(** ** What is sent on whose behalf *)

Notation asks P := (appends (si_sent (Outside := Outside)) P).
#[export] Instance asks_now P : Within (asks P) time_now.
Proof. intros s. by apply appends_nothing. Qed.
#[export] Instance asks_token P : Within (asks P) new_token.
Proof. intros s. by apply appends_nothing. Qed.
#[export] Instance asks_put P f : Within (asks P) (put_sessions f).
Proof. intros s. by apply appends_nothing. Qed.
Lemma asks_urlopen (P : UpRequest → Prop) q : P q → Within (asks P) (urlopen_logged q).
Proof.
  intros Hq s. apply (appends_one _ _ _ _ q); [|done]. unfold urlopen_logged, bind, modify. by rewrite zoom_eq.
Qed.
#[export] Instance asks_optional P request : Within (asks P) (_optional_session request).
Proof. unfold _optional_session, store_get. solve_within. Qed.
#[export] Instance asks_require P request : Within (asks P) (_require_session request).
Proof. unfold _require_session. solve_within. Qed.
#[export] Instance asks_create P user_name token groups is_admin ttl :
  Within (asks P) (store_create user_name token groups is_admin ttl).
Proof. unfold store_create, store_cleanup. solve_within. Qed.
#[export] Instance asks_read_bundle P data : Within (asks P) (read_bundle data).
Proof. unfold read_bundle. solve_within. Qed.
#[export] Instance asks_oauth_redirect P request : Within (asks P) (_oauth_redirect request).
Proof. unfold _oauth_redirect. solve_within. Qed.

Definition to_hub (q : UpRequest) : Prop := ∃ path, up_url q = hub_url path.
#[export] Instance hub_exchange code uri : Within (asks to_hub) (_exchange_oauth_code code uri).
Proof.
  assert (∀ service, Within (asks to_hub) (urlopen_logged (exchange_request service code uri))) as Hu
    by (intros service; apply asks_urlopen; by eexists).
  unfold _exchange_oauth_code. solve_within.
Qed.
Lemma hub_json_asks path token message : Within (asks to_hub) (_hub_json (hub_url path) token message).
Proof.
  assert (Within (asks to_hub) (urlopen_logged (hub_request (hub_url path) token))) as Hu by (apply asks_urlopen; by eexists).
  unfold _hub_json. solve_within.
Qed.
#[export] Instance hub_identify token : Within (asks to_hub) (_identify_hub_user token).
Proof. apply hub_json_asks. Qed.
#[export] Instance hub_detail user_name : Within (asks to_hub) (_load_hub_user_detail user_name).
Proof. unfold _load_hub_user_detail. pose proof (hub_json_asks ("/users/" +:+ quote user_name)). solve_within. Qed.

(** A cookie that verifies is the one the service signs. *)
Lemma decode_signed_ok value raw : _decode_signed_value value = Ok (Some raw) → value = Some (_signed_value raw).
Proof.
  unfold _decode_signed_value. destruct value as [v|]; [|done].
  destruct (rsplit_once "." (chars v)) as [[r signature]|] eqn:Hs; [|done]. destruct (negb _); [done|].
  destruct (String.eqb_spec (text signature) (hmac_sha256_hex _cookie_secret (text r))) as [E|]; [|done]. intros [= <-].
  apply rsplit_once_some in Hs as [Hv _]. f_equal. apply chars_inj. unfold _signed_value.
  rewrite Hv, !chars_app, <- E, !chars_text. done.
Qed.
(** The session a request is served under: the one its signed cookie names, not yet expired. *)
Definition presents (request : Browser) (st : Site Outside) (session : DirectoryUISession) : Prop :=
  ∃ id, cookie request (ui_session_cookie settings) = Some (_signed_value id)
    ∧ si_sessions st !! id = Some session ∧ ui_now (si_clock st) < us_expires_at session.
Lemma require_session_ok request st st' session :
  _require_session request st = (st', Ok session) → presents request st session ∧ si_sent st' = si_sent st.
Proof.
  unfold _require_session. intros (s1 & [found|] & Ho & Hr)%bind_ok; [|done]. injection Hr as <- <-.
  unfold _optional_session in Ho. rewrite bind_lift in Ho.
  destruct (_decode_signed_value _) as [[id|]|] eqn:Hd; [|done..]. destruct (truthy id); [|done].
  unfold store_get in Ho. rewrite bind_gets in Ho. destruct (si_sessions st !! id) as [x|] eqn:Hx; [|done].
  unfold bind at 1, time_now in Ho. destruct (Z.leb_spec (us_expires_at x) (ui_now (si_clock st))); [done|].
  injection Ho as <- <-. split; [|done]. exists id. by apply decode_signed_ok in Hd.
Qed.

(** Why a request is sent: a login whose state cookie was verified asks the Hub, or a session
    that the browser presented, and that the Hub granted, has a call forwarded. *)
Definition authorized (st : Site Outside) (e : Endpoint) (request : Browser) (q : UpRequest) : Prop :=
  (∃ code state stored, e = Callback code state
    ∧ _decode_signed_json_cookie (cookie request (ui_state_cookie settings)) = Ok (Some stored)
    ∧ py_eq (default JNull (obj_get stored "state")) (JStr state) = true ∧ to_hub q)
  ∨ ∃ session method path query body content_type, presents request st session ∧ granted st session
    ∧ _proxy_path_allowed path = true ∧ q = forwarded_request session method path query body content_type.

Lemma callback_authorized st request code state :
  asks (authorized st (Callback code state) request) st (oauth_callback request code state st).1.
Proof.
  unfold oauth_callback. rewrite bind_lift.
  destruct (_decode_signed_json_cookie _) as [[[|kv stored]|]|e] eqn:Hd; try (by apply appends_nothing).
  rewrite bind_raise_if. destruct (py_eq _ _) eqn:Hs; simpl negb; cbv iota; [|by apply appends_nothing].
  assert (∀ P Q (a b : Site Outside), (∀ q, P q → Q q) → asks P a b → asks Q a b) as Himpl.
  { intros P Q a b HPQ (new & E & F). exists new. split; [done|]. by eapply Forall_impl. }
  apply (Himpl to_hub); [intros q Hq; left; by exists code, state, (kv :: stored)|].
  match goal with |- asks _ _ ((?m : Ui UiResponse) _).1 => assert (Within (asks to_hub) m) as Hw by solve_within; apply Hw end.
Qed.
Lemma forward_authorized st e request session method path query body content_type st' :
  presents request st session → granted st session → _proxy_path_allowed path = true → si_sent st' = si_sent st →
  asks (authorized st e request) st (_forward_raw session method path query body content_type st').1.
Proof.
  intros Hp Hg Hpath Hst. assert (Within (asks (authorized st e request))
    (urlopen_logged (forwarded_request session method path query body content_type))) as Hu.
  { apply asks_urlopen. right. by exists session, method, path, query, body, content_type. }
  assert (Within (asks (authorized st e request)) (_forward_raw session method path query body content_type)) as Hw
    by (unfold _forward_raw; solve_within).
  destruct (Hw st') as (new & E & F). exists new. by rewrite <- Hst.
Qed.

★ ★ ★ ★ ★

TASK STATEMENT
Please write out, exactly as they appear above, only the lines in the stretch from the line with "destruct (_decode_signed_value _)" through the line with "(∃ code state".

EXERCISE OUTPUT
  destruct (_decode_signed_value _) as [[id|]|] eqn:Hd; [|done..]. destruct (truthy id); [|done].
  unfold store_get in Ho. rewrite bind_gets in Ho. destruct (si_sessions st !! id) as [x|] eqn:Hx; [|done].
  unfold bind at 1, time_now in Ho. destruct (Z.leb_spec (us_expires_at x) (ui_now (si_clock st))); [done|].
  injection Ho as <- <-. split; [|done]. exists id. by apply decode_signed_ok in Hd.
Qed.

(** Why a request is sent: a login whose state cookie was verified asks the Hub, or a session
    that the browser presented, and that the Hub granted, has a call forwarded. *)
Definition authorized (st : Site Outside) (e : Endpoint) (request : Browser) (q : UpRequest) : Prop :=
  (∃ code state stored, e = Callback code state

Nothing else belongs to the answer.